§ **Directions**: Only the lines from the beginning of the data below through the line containing "- A Python [int]" belong in the response, each copied exactly.

════════════════

(** * Course-evaluation analysis ([evals/analyze_evals.py])

    A shallow embedding of the extraction, statistics, filtering and
    aggregation code of [analyze_evals.py], and the properties its
    specification states about it.

    Conventions of the embedding.
    - A Python [str] is a [string] whose characters are the code points
      below 256; [str.lower], [str.strip], [\s] and [\d] are the Python
      operations on that range, and strings order by code point.  A missing
      cell ([None]) reads as the empty string: it is falsy and is a key of no
      mapping.
    - A Python [int] is a [Z]; a [list] is a [list]; a [for] loop with an
      accumulator is a [fold_left] whose step appends at the end.
    - A [dict] / [defaultdict(list)] keyed by strings is a [gmap string _];
      the rows of [csv.DictReader] are kept as the item sequences
      [resp.items()] enumerates.
    - [statistics.mean] and [statistics.stdev] compute with exact fractions;
      they are embedded on [Q], the standard deviation being carried by its
      radicand (see [StdDev], and [stdev_value] for the real number it
      stands for).  The final rounding of the library to a binary float is
      left out.
    - [re.search] is a backtracking matcher (module [Regex]); [list.sort] is
      a stable insertion sort; paths of one directory order by file name,
      as they do on a POSIX system.
    - Printing is left out: the embedding keeps what [main] computes. *)

From Stdlib Require Import ZArith QArith Qreduction Qcanon List String Ascii Lia.
From Stdlib Require Import Permutation Sorted Reals Qreals.
From stdpp Require Import gmap strings list fin_maps sorting.

Open Scope string_scope.
Open Scope list_scope.
Open Scope Z_scope.

(* Let [simpl] compute string concatenation on constructors. *)
#[local] Arguments String.append !s1 s2 : simpl nomatch.

(** ** Python string primitives *)

Module Str.

(** [len(s)] *)
Definition len (s : string) : Z := Z.of_nat (String.length s).

(** Characters for which [str.isspace] holds, below 256: tab, line feed,
    vertical tab, form feed, carriage return, the four separators
    0x1c-0x1f, the space, next line (0x85) and the no-break space (0xa0). *)
Definition is_space (c : ascii) : bool :=
  let n := nat_of_ascii c in
  ((9 <=? n) && (n <=? 13) || (28 <=? n) && (n <=? 32)
   || (n =? 133) || (n =? 160))%nat.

════════════════

§ **Task response**:
(** * Course-evaluation analysis ([evals/analyze_evals.py])

    A shallow embedding of the extraction, statistics, filtering and
    aggregation code of [analyze_evals.py], and the properties its
    specification states about it.

    Conventions of the embedding.
    - A Python [str] is a [string] whose characters are the code points
      below 256; [str.lower], [str.strip], [\s] and [\d] are the Python
      operations on that range, and strings order by code point.  A missing
      cell ([None]) reads as the empty string: it is falsy and is a key of no
      mapping.
    - A Python [int] is a [Z]; a [list] is a [list]; a [for] loop with an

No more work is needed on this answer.